EXERCISE INSTRUCTIONS: Below are several records. Retype exactly those lines running from the one with "unfold canonical_weight. cbn [fst snd]. rewrite" through the one with "cbn [from_option id]. rewrite", end lines included, and no others.
##########
Lemma foldl_inserts_map {A} (m : gmap string A) l :
  l ≡ₚ map_to_list m → foldl (λ m x, <[x.1 := x.2]> m) ∅ l = m.
Proof.
  intros Hl. apply map_eq. intros k.
  assert (NoDup l.*1) as Hnd by (rewrite Hl; apply NoDup_fst_map_to_list).
  destruct (foldl_pointwise (λ (m : gmap string A) k, m !! k) fst (λ m x, <[x.1 := x.2]> m) (λ x _, Some x.2)) with (l := l) (s := ∅ : gmap string A) (k := k)
    as [H1 H2]; [intros s x; apply lookup_insert_eq|intros s x j Hj; by rewrite lookup_insert_ne|done|].
  destruct (m !! k) as [v|] eqn:E.
  - apply (H1 (k, v)); [|done]. rewrite Hl. by apply elem_of_map_to_list.
  - rewrite H2; [apply lookup_empty|]. intros ([i x] & -> & Hin)%list_elem_of_fmap. rewrite Hl, elem_of_map_to_list in Hin. cbn in E. congruence.
Qed.

Lemma fleb_nonneg x : x ≠ SpecFloat.S754_nan → fltb x f_zero = false → fleb f_zero x = true.
Proof. destruct x as [[]|[]| |[] m e]; intros Hn Hx; first [reflexivity|by destruct Hn|discriminate Hx]. Qed.

Section settings.
Context (walk_w : gmap string float64 → list (string * float64)) (env : string → string)
  (ParseFloat : string → option float64) (FormatFloat : float64 → string)
  (weights_json : gmap string float64 → string) (parse_weights : string → option (gmap string float64)).
Context (walk_ok : ∀ m, walk_w m ≡ₚ map_to_list m).
(** A number and a JSON object of numbers are read back from their texts. *)
Context (float_law : ∀ x, x ≠ SpecFloat.S754_nan → ParseFloat (FormatFloat x) = Some x ∧ trimSpace (FormatFloat x) = FormatFloat x ∧ FormatFloat x ≠ "")
  (weights_law : ∀ w, parse_weights (weights_json w) = Some w ∧ weights_json w ≠ "").

(** A weight of a region under its own name, not negative. *)
Definition weight_ok (kv : string * float64) : Prop :=
  regionCanonical kv.1 = kv.1 ∧ fltb kv.2 f_zero = false.

Lemma canonical_weights_ok w k v : canonicalRegionWeights walk_w w !! k = Some v → weight_ok (k, v).
Proof.
  unfold canonicalRegionWeights. assert (∀ l (acc : gmap Region float64), (∀ k v, acc !! k = Some v → weight_ok (k, v)) →
    ∀ k v, foldl canonical_weight acc l !! k = Some v → weight_ok (k, v)) as H; [|apply H; intros ? ? [=]].
  induction l as [|[i x] l IH]; intros acc Hacc; [done|]. cbn [foldl]. apply IH. intros j y. unfold canonical_weight. cbn [fst snd].
  destruct (fltb x f_zero) eqn:Ex; [apply Hacc|]. destruct (_ && _)%bool; [apply Hacc|].
  destruct (decide (regionCanonical i = j)) as [<-|Hj]; [|rewrite lookup_insert_ne by done; apply Hacc].
  rewrite lookup_insert_eq. intros [= <-]. split; [apply regionCanonical_idem|done].
Qed.

Lemma canonical_weights_id w : (∀ k v, w !! k = Some v → weight_ok (k, v)) → canonicalRegionWeights walk_w w = w.
Proof using walk_ok.
  intros Hw. unfold canonicalRegionWeights. rewrite foldl_inserts; [by apply foldl_inserts_map|].
  intros [k v] m Hin. rewrite walk_ok, elem_of_map_to_list in Hin. destruct (Hw k v Hin) as [Hk Hv]. cbn in Hk, Hv.
  unfold canonical_weight. cbn [fst snd]. rewrite Hv, Hk. destruct (bool_decide_reflect (k = RegionUnknown)) as [->|]; done.
Qed.

Lemma canonical_json_id w : (∀ k v, w !! k = Some v → weight_ok (k, v)) → canonicalRegionWeightsJSON walk_w w = w.
Proof using walk_ok.
  intros Hw. unfold canonicalRegionWeightsJSON. rewrite foldl_inserts; [by apply foldl_inserts_map|].
  intros [k v] m Hin. rewrite walk_ok, elem_of_map_to_list in Hin. destruct (Hw k v Hin) as [Hk Hv]. cbn in Hk. by cbn; rewrite Hk.
Qed.

(** A configuration that is accepted is the one in force, and the one a restart reads back from the
    settings, whatever they held before. *)
Theorem config_survives_restart body cfg rm rm0 :
  CrossRegionThreshold body ≠ SpecFloat.S754_nan →
  let '(status, cfg', rm') := handleNetworkRegionConfigUpdate walk_w FormatFloat weights_json (Some body) cfg rm in
  status = 200 →
  rm_config (loadRegionConfigFromSettings walk_w ParseFloat parse_weights env cfg' rm0) = rm_config rm' ∧
  validateRegionConfig walk_w body = Some (rm_config rm').
Proof using walk_ok float_law weights_law.
  intros Hnan. unfold handleNetworkRegionConfigUpdate. destruct (validateRegionConfig walk_w body) as [rc|] eqn:Ev; [|done]. intros _.
  split; [|done]. unfold validateRegionConfig in Ev. destruct (fltb (CrossRegionThreshold body) f_zero) eqn:Et; [done|].
  destruct (existsb _ _); [done|]. injection Ev as <-. cbn [UpdateConfig rm_config].
  set (w := canonicalRegionWeights walk_w (default ∅ (RegionWeights body))).
  assert (∀ k v, w !! k = Some v → weight_ok (k, v)) as Hw by apply canonical_weights_ok.
  set (t := CrossRegionThreshold body) in *. destruct (float_law t Hnan) as (F1 & F2 & F3). destruct (weights_law w) as [W1 W2].
  unfold persistRegionConfig, loadRegionConfigFromSettings. cbn [RegionWeights CrossRegionThreshold PreferLocal default].
  cbn [from_option id]. rewrite canonical_json_id by done.
  unfold setting. rewrite !lookup_insert_eq. rewrite !(lookup_insert_ne _ "region_weights_json") by done.
  rewrite lookup_insert_eq, (lookup_insert_ne _ "region_cross_threshold") by done. rewrite lookup_insert_eq. cbn [from_option id].
  rewrite !(bool_decide_eq_false_2 (FormatFloat t = "")), !(bool_decide_eq_false_2 (weights_json w = "")) by done. cbn [negb].
  rewrite F2, (bool_decide_eq_false_2 (FormatFloat t = "")), F1, W1, canonical_weights_id, fleb_nonneg by done. cbn [UpdateConfig rm_config].
  f_equal. by destruct (PreferLocal body).
Qed.
End settings.

(** ** Heartbeats *)

Lemma touch_others ts id ps j :
  j ≠ id → filter (λ p, Network.pi_NodeID p = j) (touchPeerLastSeen ts id ps) = filter (λ p, Network.pi_NodeID p = j) ps.
Proof.
  intros Hj. induction ps as [|p ps IH]; [done|]. cbn [touchPeerLastSeen]. destruct (bool_decide_reflect (Network.pi_NodeID p = id)) as [Hp|Hp].
  - rewrite !filter_cons. cbn [seen_peer Network.pi_NodeID]. by rewrite !decide_False by congruence.
  - rewrite !filter_cons, IH. done.
Qed.

Section heartbeats.
Context `{Location}.

(** A node without a secret and without a trust pool takes no heartbeat at all; one that refuses a
    heartbeat changes nothing; and one it takes changes the region, the peer and the pool entry of the
    sender only. *)
Theorem heartbeat_denied_by_default now secret r n :
  let '(status, n') := handleNetworkHeartbeat now secret r n in
  let sender := heartbeat_sender r in
  (secret = "" → hn_fed n = None → status = 403) ∧
  (status ≠ 200 → n' = n) ∧
  (status = 200 → sender ≠ "" ∧ (secret ≠ "" → h_Secret r = secret) ∧
     (∀ j rm, j ≠ sender → hn_regions n = Some rm → ∃ rm', hn_regions n' = Some rm' ∧ nodes rm' !! j = nodes rm !! j) ∧
     (∀ j ps, j ≠ sender → hn_peers n = Some ps →
       ∃ ps', hn_peers n' = Some ps' ∧ filter (λ p, Network.pi_NodeID p = j) ps' = filter (λ p, Network.pi_NodeID p = j) ps)).
Proof.
  unfold handleNetworkHeartbeat. set (sender := heartbeat_sender r).
  destruct (heartbeat_authed secret sender r n) eqn:Ea; cbn [negb]; [|by split_and!].
  destruct (bool_decide_reflect (sender = "")) as [Hs|Hs].
  { split_and!; try done. intros Hsec Hf. exfalso. revert Ea. unfold heartbeat_authed. subst secret. by rewrite Hf. }
  split_and!; [|done|].
  - intros Hsec Hf. exfalso. revert Ea. unfold heartbeat_authed. subst secret. by rewrite Hf.
  - intros _. split_and!; [done| | |].
    + intros Hsec. revert Ea. unfold heartbeat_authed. rewrite bool_decide_eq_false_2 by done. cbn [negb].
      by intros [_ ->%bool_decide_eq_true]%andb_true_iff.
    + intros j rm Hj ->. cbn [hn_regions]. destruct (bool_decide (h_body_Region r = "")); [by exists rm|].
      eexists. split; [done|]. cbn. by rewrite lookup_insert_ne.
    + intros j ps Hj ->. eexists. split; [done|]. by apply touch_others.
Qed.

(** In a mesh without a secret nothing but the id of a known node is needed to say that it is alive and
    where it is. *)
Theorem open_heartbeat_is_unsigned now id label f known peers pool rm :
  TrustPool.GetNode id f = Some known → ContribQuota.sanitizeNodeID id = id → id ≠ "" → label ≠ "" →
  let '(status, n') := handleNetworkHeartbeat now "" {| h_NodeID := id; h_Secret := ""; h_body_NodeID := ""; h_body_Region := label |}
    {| hn_regions := Some rm; hn_peers := peers; hn_fed := Some f; hn_pool := pool |} in
  status = 200 ∧ (∃ rm', hn_regions n' = Some rm' ∧ nodes rm' !! id = Some (region_from (regionCanonical label) "heartbeat")) ∧
  hn_fed n' = Some (TrustPool.UpdateNodeInfo now (TrustPool.with_status "active" (fmt_rfc3339 UTC now) known) f).
Proof.
  intros Hk Hid Hne Hl. unfold handleNetworkHeartbeat, heartbeat_sender. cbn [h_NodeID]. rewrite Hid, bool_decide_eq_false_2 by done.
  unfold heartbeat_authed. cbn [hn_fed]. rewrite Hk, !(bool_decide_eq_false_2 (id = "")) by done. cbn [negb andb bool_decide].
  rewrite (bool_decide_eq_true_2 (is_Some _)) by (by eexists). cbn. split; [done|]. rewrite bool_decide_eq_false_2 by done. cbn. rewrite Hk.
  split; [|done]. eexists. split; [done|]. cbn. apply lookup_insert_eq.
Qed.
End heartbeats.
##########
TASK RESPONSE:
  unfold canonical_weight. cbn [fst snd]. rewrite Hv, Hk. destruct (bool_decide_reflect (k = RegionUnknown)) as [->|]; done.
Qed.

Lemma canonical_json_id w : (∀ k v, w !! k = Some v → weight_ok (k, v)) → canonicalRegionWeightsJSON walk_w w = w.
Proof using walk_ok.
  intros Hw. unfold canonicalRegionWeightsJSON. rewrite foldl_inserts; [by apply foldl_inserts_map|].
  intros [k v] m Hin. rewrite walk_ok, elem_of_map_to_list in Hin. destruct (Hw k v Hin) as [Hk Hv]. cbn in Hk. by cbn; rewrite Hk.
Qed.

(** A configuration that is accepted is the one in force, and the one a restart reads back from the
    settings, whatever they held before. *)
Theorem config_survives_restart body cfg rm rm0 :
  CrossRegionThreshold body ≠ SpecFloat.S754_nan →
  let '(status, cfg', rm') := handleNetworkRegionConfigUpdate walk_w FormatFloat weights_json (Some body) cfg rm in
  status = 200 →
  rm_config (loadRegionConfigFromSettings walk_w ParseFloat parse_weights env cfg' rm0) = rm_config rm' ∧
  validateRegionConfig walk_w body = Some (rm_config rm').
Proof using walk_ok float_law weights_law.
  intros Hnan. unfold handleNetworkRegionConfigUpdate. destruct (validateRegionConfig walk_w body) as [rc|] eqn:Ev; [|done]. intros _.
  split; [|done]. unfold validateRegionConfig in Ev. destruct (fltb (CrossRegionThreshold body) f_zero) eqn:Et; [done|].
  destruct (existsb _ _); [done|]. injection Ev as <-. cbn [UpdateConfig rm_config].
  set (w := canonicalRegionWeights walk_w (default ∅ (RegionWeights body))).
  assert (∀ k v, w !! k = Some v → weight_ok (k, v)) as Hw by apply canonical_weights_ok.
  set (t := CrossRegionThreshold body) in *. destruct (float_law t Hnan) as (F1 & F2 & F3). destruct (weights_law w) as [W1 W2].
  unfold persistRegionConfig, loadRegionConfigFromSettings. cbn [RegionWeights CrossRegionThreshold PreferLocal default].
  cbn [from_option id]. rewrite canonical_json_id by done.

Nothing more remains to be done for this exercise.